Molecular interaction prediction plays a crucial role in forecasting unknown interactions between molecules, such as drug-target interaction (DTI) and drug-drug interaction (DDI), which are essential in the field of drug discovery and therapeutics. Although previous prediction methods have yielded promising results by leveraging the rich semantics and topological structure of biomedical knowledge graphs (KGs), they have primarily focused on enhancing predictive performance without addressing the presence of inevitable noise and inconsistent semantics. This limitation has hindered the advancement of KG-based prediction methods. To address this limitation, we propose BioKDN ( Bio medical K nowledge Graph D enoising N etwork) for robust molecular interaction prediction. BioKDN refines the reliable structure of local subgraphs by denoising noisy links in a learnable manner, providing a general module for extracting task-relevant interactions. To enhance the reliability of the refined structure, BioKDN maintains consistent and robust semantics by smoothing relations around the target interaction. By maximizing the mutual information between reliable structure and smoothed relations, BioKDN emphasizes informative semantics to enable precise predictions. Experimental results on real-world datasets show that BioKDN surpasses state-of-the-art models in DTI and DDI prediction tasks, confirming the effectiveness and robustness of BioKDN in denoising unreliable interactions within contaminated KGs.

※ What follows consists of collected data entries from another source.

Lemma digit_char d :
  (d < 10)%N ->
  digit_of (0x30 + d) = Some (Z.of_N d) /\ is_space (0x30 + d) = false /\
  (0x30 + d <? 128)%N = true /\ (0x30 + d)%N <> 10%N.
Proof.
  intros Hd.
  assert (d = 0 \/ d = 1 \/ d = 2 \/ d = 3 \/ d = 4 \/ d = 5 \/ d = 6 \/
          d = 7 \/ d = 8 \/ d = 9)%N as H by lia.
  repeat (destruct H as [->|H]; [by vm_compute|]). subst. by vm_compute.
Qed.

(** After a digit there is no whitespace to skip, no sign and no leading
    underscore: [int] goes straight to the scan. *)
Lemma long_from_string_digit py c d s :
  digit_of c = Some d ->
  long_from_string py (c :: s) =
    match scan_digits (c :: s) 0 0 false with
    | None => None
    | Some (value, digits, rest) =>
        if (digits =? 0)%N then None
        else if over_digit_limit py digits then None
        else
          match lstrip_by is_c_space rest with
          | [] => Some value
          | _ :: _ => None
          end
    end.
Proof.
  intros H. apply digit_of_Some in H.
  repeat (destruct H as [->|H]; [reflexivity|]). subst. reflexivity.
Qed.

Lemma scan_digits_numeral ds acc n :
  Forall (fun d => (d < 10)%N) ds ->
  scan_digits (numeral ds) acc n false =
    Some (foldl (fun n d => (10 * n + Z.of_N d)%Z) acc ds,
          (n + N.of_nat (List.length ds))%N, []).
Proof.
  intros Hds. revert acc n.
  induction Hds as [|d ds Hd _ IH]; intros acc n; cbn [numeral fmap list_fmap].
  - cbn. by rewrite N.add_0_r.
  - cbn [scan_digits]. destruct (digit_char d Hd) as (-> & _).
    fold (numeral ds). rewrite IH. cbn [foldl List.length]. do 3 f_equal. lia.
Qed.

(** [int] reads a numeral as the number it denotes, unless the numeral is
    longer than the interpreter allows. *)
Lemma int_numeral py ds :
  ds <> [] -> Forall (fun d => (d < 10)%N) ds ->
  int py (numeral ds) =
    if over_digit_limit py (N.of_nat (List.length ds)) then None
    else Some (number ds).
Proof.
  intros Hne Hds. unfold int, to_ascii_decimal.
  assert (forallb (fun c => (c <? 128)%N) (numeral ds) = true) as ->.
  { clear Hne. induction Hds as [|d ds Hd _ IH]; [done|].
    cbn [numeral fmap list_fmap forallb].
    by destruct (digit_char d Hd) as (_ & _ & -> & _). }
  pose proof (scan_digits_numeral ds 0 0 Hds) as Hscan.
  destruct ds as [|d ds]; [done|].
  assert (Hd : (d < 10)%N) by (by inversion Hds).
  destruct (digit_char d Hd) as (Hdig & _).
  change (numeral (d :: ds)) with ((0x30 + d)%N :: numeral ds) in *.
  rewrite (long_from_string_digit py _ _ _ Hdig), Hscan.
  rewrite N.add_0_l. cbn [lstrip_by List.length].
  destruct (N.eqb_spec (N.of_nat (S (List.length ds))) 0) as [E|_]; [lia|].
  reflexivity.
Qed.

(** *** The verdict *)

(** X14: on macOS and Linux, when [import subprocess] succeeds and
    [pgrep] completes, the check answers "running" exactly when the exit
    status is 0 and the output is not blank, and never answers unknown.  The
    process id it then reports is what [int] reads in the first line of
    the stripped output.  In particular, when the output begins with a
    decimal numeral on a line of its own, the process id is the number the
    numeral denotes, or none when the numeral has more digits than the
    interpreter allows.  The world is not touched. *)
Theorem pgrep_verdict env w rc out :
  fault env ImportSubprocess = None ->
  String.eqb (platform env) "win32" = false ->
  pgrep env = ToolDone rc out ->
  exists running pid,
    check_cursor_running env w = (Ret (Some running, pid), w) /\
    (running = true <-> rc = 0%Z /\ ~ blank out) /\
    pid = (if running then int (python env) (hd [] (Py.split nl (strip out)))
           else None) /\
    (forall ds rest,
       rc = 0%Z -> ds <> [] -> Forall (fun d => (d < 10)%N) ds ->
       out = numeral ds ++ rest -> (rest = [] \/ exists t, rest = 10%N :: t) ->
       running = true /\
       pid = if over_digit_limit (python env) (N.of_nat (List.length ds))
             then None else Some (number ds)).
Proof.
  intros Hi Hp Hg.
  set (running := (rc =? 0)%Z && negb (bool_decide (strip out = []))).
  set (pid := if running then int (python env) (hd [] (Py.split nl (strip out)))
              else None).
  assert (check_cursor_running env w = (Ret (Some running, pid), w)) as Hrun.
  { unfold check_cursor_running, check_pgrep, except_subprocess, import_subprocess,
      attempt, run_tool.
    rewrite Hi, Hp, Hg. subst pid running.
    pose proof (split_aux_nonempty nl (strip out) 0 []) as Hne.
    fold (Py.split nl (strip out)) in Hne.
    destruct (String.eqb (platform env) "darwin"); run_m;
      destruct ((rc =? 0)%Z && negb (bool_decide (strip out = []))); run_m;
      try reflexivity;
      destruct (Py.split nl (strip out)) as [|first rest]; try done; cbn [hd];
      destruct (int (python env) first); reflexivity. }
  assert (running = true <-> rc = 0%Z /\ ~ blank out) as Hiff.
  { subst running. rewrite andb_true_iff, Z.eqb_eq, negb_true_iff,
      bool_decide_eq_false, strip_blank. done. }
  exists running, pid. split; [exact Hrun|]. split; [exact Hiff|].
  split; [reflexivity|].
  intros ds rest Hrc Hne Hds -> Hrest.
  assert (Forall (fun c => is_space c = false) (numeral ds)) as Hns.
  { unfold numeral. apply Forall_fmap. eapply Forall_impl; [exact Hds|].
    intros d Hd. cbn. by destruct (digit_char d Hd) as (_ & -> & _). }
  assert (Forall (fun c => c <> 10%N) (numeral ds)) as Hnl.
  { unfold numeral. apply Forall_fmap. eapply Forall_impl; [exact Hds|].
    intros d Hd. cbn. by destruct (digit_char d Hd) as (_ & _ & _ & ?). }
  assert (strip (numeral ds ++ rest) = numeral ds ++ rstrip_by is_space rest) as Hs.
  { unfold strip. destruct ds as [|d ds]; [done|].
    change (numeral (d :: ds)) with ((0x30 + d)%N :: numeral ds) in *.
    pose proof (Forall_inv Hns) as Hd. cbn beta in Hd.
    cbn [app lstrip_by]. rewrite Hd.
    change ((0x30 + d)%N :: numeral ds ++ rest)
      with (((0x30 + d)%N :: numeral ds) ++ rest).
    by apply rstrip_by_keeps_prefix. }
  assert (running = true) as Hr.
  { apply Hiff. split; [done|]. intros Hb. apply strip_blank in Hb.
    rewrite Hs in Hb. destruct ds; [done|discriminate]. }
  split; [exact Hr|]. subst pid. rewrite Hr, Hs. unfold Py.split.
  rewrite split_first_line; [by apply int_numeral|exact Hnl|].
  destruct Hrest as [->|(t & ->)]; [by left|]. cbn [rstrip_by].
  destruct (rstrip_by is_space t); [by left|right; eauto].
Qed.

Lemma pgrep_verdict_witness :
  check_cursor_running env_pgrep_two (world_of ∅ []) =
    (Ret (Some true, Some 4711%Z), world_of ∅ []).
Proof.
  destruct (pgrep_verdict env_pgrep_two (world_of ∅ []) 0
              (lit "4711" ++ nl ++ lit "4712" ++ nl) eq_refl eq_refl eq_refl)
    as (running & pid & Hrun & _ & _ & H).
  destruct (H [4; 7; 1; 1]%N (nl ++ lit "4712" ++ nl)) as (-> & ->);
    [reflexivity|discriminate|repeat constructor|reflexivity|right; by eexists|].
  exact Hrun.
Defined.

(** X15: on Windows, when [import subprocess] succeeds, the check
    trusts the output of [tasklist] and ignores its exit status: when
    [tasklist] completes, the answer is "running" exactly when the output
    mentions [Cursor.exe], and [wmic] is not consulted.  [wmic] decides only
    when [tasklist] raised: it never yields a process id, and it means
    "running" exactly when its output mentions [ProcessId] without being
    that bare header with whitespace around it.  The check never answers
    unknown here, and the world is not touched. *)
Theorem windows_verdict env w :
  fault env ImportSubprocess = None ->
  String.eqb (platform env) "win32" = true ->
  exists running pid,
    check_cursor_running env w = (Ret (Some running, pid), w) /\
    (forall rc out, tasklist env = ToolDone rc out ->
       (running = true <-> mentions (lit "Cursor.exe") out)) /\
    (forall e rc out, tasklist env = ToolRaises e -> wmic env = ToolDone rc out ->
       pid = None /\
       (running = true <->
        mentions (lit "ProcessId") out /\ ~ bare (lit "ProcessId") out)).
Proof.
  intros Hi Hp.
  unfold check_cursor_running, check_tasklist, check_wmic, except_subprocess,
    import_subprocess, attempt, run_tool.
  rewrite Hi, Hp.
  destruct (tasklist env) as [e|rc out]; run_m.
  - destruct (wmic env) as [e'|rc out]; run_m.
    + eexists _, _. split; [reflexivity|]. split; intros; simplify_eq.
    + pose proof (contains_spec (lit "ProcessId") out) as Hc.
      pose proof (strip_bare (lit "ProcessId") out eq_refl) as Hb.
      destruct (contains (lit "ProcessId") out &&
                negb (bool_decide (strip out = lit "ProcessId"))) eqn:E; run_m;
        eexists _, _; (split; [reflexivity|]); (split; [intros; simplify_eq|]);
        intros ? ? ? ? ?; simplify_eq; (split; [reflexivity|]).
      * apply andb_true_iff in E as (E1 & E2).
        apply negb_true_iff, bool_decide_eq_false in E2.
        split; [intros _|done]. split; [by apply Hc|]. by rewrite <- Hb.
      * split; [done|]. intros (H1 & H2). apply Hc in H1. rewrite <- Hb in H2 by done.
        rewrite H1 in E. cbn [andb] in E.
        apply negb_false_iff, bool_decide_eq_true in E. done.
  - pose proof (contains_spec (lit "Cursor.exe") out) as Hc.
    destruct (contains (lit "Cursor.exe") out) eqn:E; run_m.
    2: { eexists _, _. split; [reflexivity|]. split; intros; simplify_eq.
         split; [done|]. intros H. apply Hc in H. done. }
    exec; eexists _, _; (split; [reflexivity|]); split; intros; simplify_eq;
      (split; [intros _; by apply Hc|done]).
Qed.

Lemma windows_verdict_witness :
  exists pid,
    check_cursor_running env_tasklist_error (world_of ∅ []) =
      (Ret (Some true, pid), world_of ∅ []).
Proof.
  destruct (windows_verdict env_tasklist_error (world_of ∅ []) eq_refl eq_refl)
    as (running & pid & Hrun & Ht & _).
  exists pid.
  assert (running = true) as <-; [|exact Hrun].
  apply (Ht 1%Z (lit "ERROR: Cursor.exe") eq_refl).
  by exists (lit "ERROR: "), [].
Defined.

(** ** The version and variant of the generated identifiers *)

Lemma get_string_of_list_ascii l i : String.get i (string_of_list_ascii l) = l !! i.
Proof.
  revert i. induction l as [|c l IH]; intros [|i]; cbn; auto.
Qed.

Lemma hex_digits_lookup k n i :
  (i < k)%nat ->
  hex_digits k n !! i = Some (hex_digit ((n / 16 ^ Z.of_nat (k - 1 - i)) mod 16)).
Proof.
  revert n i. induction k as [|k IH]; intros n i Hi; [lia|].
  cbn [hex_digits]. destruct (decide (i < k)%nat) as [Hlt|Hge].
  - rewrite lookup_app_l by (rewrite hex_digits_length; lia).
    rewrite IH by lia. do 2 f_equal.
    rewrite Z.div_div by lia. f_equal.
    replace (S k - 1 - i)%nat with (S (k - 1 - i)) by lia.
    rewrite Nat2Z.inj_succ, Z.pow_succ_r by lia. reflexivity.
  - assert (i = k) as -> by lia.
    rewrite lookup_app_r by (rewrite hex_digits_length; lia).
    rewrite hex_digits_length. replace (k - k)%nat with 0%nat by lia.
    replace (S k - 1 - k)%nat with 0%nat by lia. cbn [lookup list_lookup].
    do 2 f_equal. rewrite Z.pow_0_r, Z.div_1_r. reflexivity.
Qed.

Lemma dashed_lookup h :
  List.length h = 32%nat ->
  dashed h !! 14%nat = h !! 12%nat /\ dashed h !! 19%nat = h !! 16%nat.
Proof.
  intros Hlen.
  do 32 (destruct h as [|? h]; [discriminate Hlen|]).
  destruct h; [|discriminate Hlen].
  split; reflexivity.
Qed.

Lemma uuid4_int_testbit r k :
  (0 <= k)%Z ->
  Z.testbit (uuid4_int r) k =
    ((Z.testbit (r mod 2 ^ 128) k && negb (Z.testbit (Z.shiftl 0xc000 48) k)
      || Z.testbit (Z.shiftl 0x8000 48) k)
     && negb (Z.testbit (Z.shiftl 0xf000 64) k)
     || Z.testbit (Z.shiftl 4 76) k).
Proof.
  intros Hk. unfold uuid4_int. cbn zeta.
  rewrite Z.lor_spec, Z.land_spec, Z.lnot_spec, Z.lor_spec, Z.land_spec, Z.lnot_spec
    by lia.
  reflexivity.
Qed.

Lemma nibble_bits x :
  (0 <= x < 16)%Z ->
  x = (Z.b2z (Z.testbit x 0) + 2 * Z.b2z (Z.testbit x 1) +
       4 * Z.b2z (Z.testbit x 2) + 8 * Z.b2z (Z.testbit x 3))%Z.
Proof.
  intros Hx. rewrite !Z.testbit_spec' by lia.
  change (2 ^ 0)%Z with 1%Z. change (2 ^ 1)%Z with 2%Z.
  change (2 ^ 2)%Z with 4%Z. change (2 ^ 3)%Z with 8%Z.
  Z.div_mod_to_equations. lia.
Qed.

Lemma nibble_testbit n s i :
  (0 <= s)%Z -> (0 <= i < 4)%Z ->
  Z.testbit ((n / 2 ^ s) mod 16) i = Z.testbit n (i + s).
Proof.
  intros Hs Hi. change 16%Z with (2 ^ 4)%Z.
  rewrite Z.mod_pow2_bits_low by lia. rewrite Z.div_pow2_bits by lia. reflexivity.
Qed.

Lemma uuid4_int_version r : ((uuid4_int r / 16 ^ 19) mod 16 = 4)%Z.
Proof.
  change (16 ^ 19)%Z with (2 ^ 76)%Z.
  rewrite (nibble_bits ((uuid4_int r / 2 ^ 76) mod 16)) by (apply Z.mod_pos_bound; lia).
  rewrite !nibble_testbit by lia. rewrite !uuid4_int_testbit by lia.
  generalize (Z.testbit (r mod 2 ^ 128) (0 + 76)), (Z.testbit (r mod 2 ^ 128) (1 + 76)),
    (Z.testbit (r mod 2 ^ 128) (2 + 76)), (Z.testbit (r mod 2 ^ 128) (3 + 76)).
  intros [] [] [] []; vm_compute; reflexivity.
Qed.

学习去噪生物医学知识图谱,实现可靠的分子相互作用预测
分子相互作用预测在预测分子间未知相互作用(如药物-靶点相互作用(DTI)和药物-药物相互作用(DDI))方面发挥着至关重要的作用,这些相互作用在药物发现和治疗领域至关重要。虽然以前的预测方法利用生物医学知识图(KG)丰富的语义和拓扑结构取得了可喜的成果,但它们主要侧重于提高预测性能,而没有解决不可避免的噪声和语义不一致的问题。这一局限性阻碍了基于 KG 的预测方法的发展。为了解决这一局限性,我们提出了用于稳健分子相互作用预测的 BioKDN(生物医学知识图谱去噪网络)。BioKDN 通过以可学习的方式去噪链接来完善局部子图的可靠结构,为提取任务相关的相互作用提供了一个通用模块。为了提高精炼结构的可靠性,BioKDN 通过平滑目标交互周围的关系来保持一致和稳健的语义。通过最大化可靠结构与平滑关系之间的互信息,BioKDN 强调了信息语义,从而实现了精确预测。在真实世界数据集上的实验结果表明,BioKDN 在 DTI 和 DDI 预测任务中超越了最先进的模型,证实了 BioKDN 在去噪受污染 KG 中不可靠相互作用方面的有效性和鲁棒性。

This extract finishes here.